═════ Input records
(** X9. The preview URL lookup never ends in [NoReverseMatch]: it is
    the URL [reverse] returns, the empty text when there is no match,
    and any other exception of [reverse] unchanged. *)
Theorem X9_resolve_preview_url_cases `{Host} :
  MarkItUpWidget.resolve_preview_url <> Raise NoReverseMatch
  /\ MarkItUpWidget.resolve_preview_url
     = match reverse "markitup_preview" with
       | Ok url => Ok url
       | Raise NoReverseMatch => Ok ""
       | Raise e => Raise e
       end.
Proof.
  unfold MarkItUpWidget.resolve_preview_url, result_try.
  destruct (reverse "markitup_preview") as [url | []]; simpl; split;
    congruence.
Qed.

Section RenderErrors.
Context `{Host}.

(** X10. Under the new [build_attrs] signature [render] returns for no
    input at all: it raises what the text-area rendering raised, or,
    when that returned, the [TypeError] of the call
    [self.build_attrs(attrs, name=name)]. *)
Theorem X10_render_new_style_never_returns (cls : widget_class)
    (self : instance) (name : string) (v : value)
    (attrs : option (gmap string string)) (t : trace) :
  new_style_build_attrs = true ->
  MarkItUpWidget.render cls self name v attrs t
  = match MarkupInput.render
            (fun n v' a => lift (Textarea_render cls self n v' a))
            name v attrs t with
    | (Ok _, t') =>
        (Raise (TypeError
                  "build_attrs() got an unexpected keyword argument 'name'"),
         t')
    | (Raise e, t') => (Raise e, t')
    end.
Proof.
  intros Hnew. rewrite render_unfold.
  destruct (MarkupInput.render _ name v attrs t) as [[html | e] t'];
    [| reflexivity].
  now rewrite (editor_markup_new_style _ _ _ _ Hnew).
Qed.

(** X11. When [render] returns, the signature is the old one, the
    text-area rendering returned, the merged attributes have an [id],
    the preview URL was resolved, the editor template rendered, and the
    output is the text-area followed by the editor markup. *)
Theorem X11_render_returns_only_if (cls : widget_class) (self : instance)
    (name : string) (v : value) (attrs : option (gmap string string))
    (t t' : trace) (out : safestring) :
  MarkItUpWidget.render cls self name v attrs t = (Ok out, t') ->
  new_style_build_attrs = false
  /\ exists html id url editor,
       MarkupInput.render
         (fun n v' a => lift (Textarea_render cls self n v' a))
         name v attrs t = (Ok html, t')
       /\ BuildAttrsCompat.build_attrs_compat_old cls self
            (BuildAttrsCompat.build_attrs_old cls self attrs
               {[ "name" := name ]}) attrs !! "id" = Some id
       /\ MarkItUpWidget.resolve_preview_url = Ok url
       /\ render_to_string "markitup/editor.html"
            {| textarea_id := id; AUTO_PREVIEW := auto_preview self;
               preview_url := url |} = Ok editor
       /\ out = mark_safe (html ++ editor).
Proof.
  intros Hrender. rewrite render_unfold in Hrender.
  destruct (MarkupInput.render _ name v attrs t) as [[html | e] t1];
    [| discriminate].
  destruct new_style_build_attrs eqn:Hflag.
  { rewrite (editor_markup_new_style _ _ _ _ Hflag) in Hrender. discriminate. }
  split; [reflexivity |].
  rewrite (editor_markup_old_style _ _ _ _ Hflag) in Hrender.
  destruct MarkItUpWidget.resolve_preview_url as [url | e]; simpl in Hrender;
    [| discriminate].
  unfold getitem in Hrender.
  destruct (BuildAttrsCompat.build_attrs_compat_old cls self _ attrs !! "id")
    as [id |] eqn:Hid; simpl in Hrender; [| discriminate].
  destruct (render_to_string "markitup/editor.html" _) as [editor | e] eqn:Htpl;
    [| discriminate].
  injection Hrender as <- <-.
  exists html, id, url, editor. auto.
Qed.

(** X12. With the default hook and the old signature, when neither the
    call's attributes nor the widget's own attributes have an [id],
    [render] raises [KeyError] for [id] once the text-area is rendered
    and the preview URL resolved; no editor template is rendered. *)
Theorem X12_render_without_id_KeyError (self : instance)
    (name : string) (v : value) (attrs : option (gmap string string))
    (t t' : trace) (html url : string) :
  new_style_build_attrs = false ->
  MarkupInput.render
    (fun n v' a =>
       lift (Textarea_render BuildAttrsCompat.default_class self n v' a))
    name v attrs t = (Ok html, t') ->
  MarkItUpWidget.resolve_preview_url = Ok url ->
  attrs ≫= (.!! "id") = None ->
  widget_attrs self !! "id" = None ->
  MarkItUpWidget.render BuildAttrsCompat.default_class self name v attrs t
  = (Raise (KeyError "id"), t').
Proof.
  intros Hold Hbase Hurl Hcall Hown.
  apply (render_old_style_no_id _ _ _ _ _ _ _ html url Hold Hbase); [| exact Hurl].
  rewrite final_attrs_lookup, Hcall. exact Hown.
Qed.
══════════
- _Your objective_: Among the lines of the records above, count those containing the word "Hbase", then give the number by itself.

- _Written answer_: 2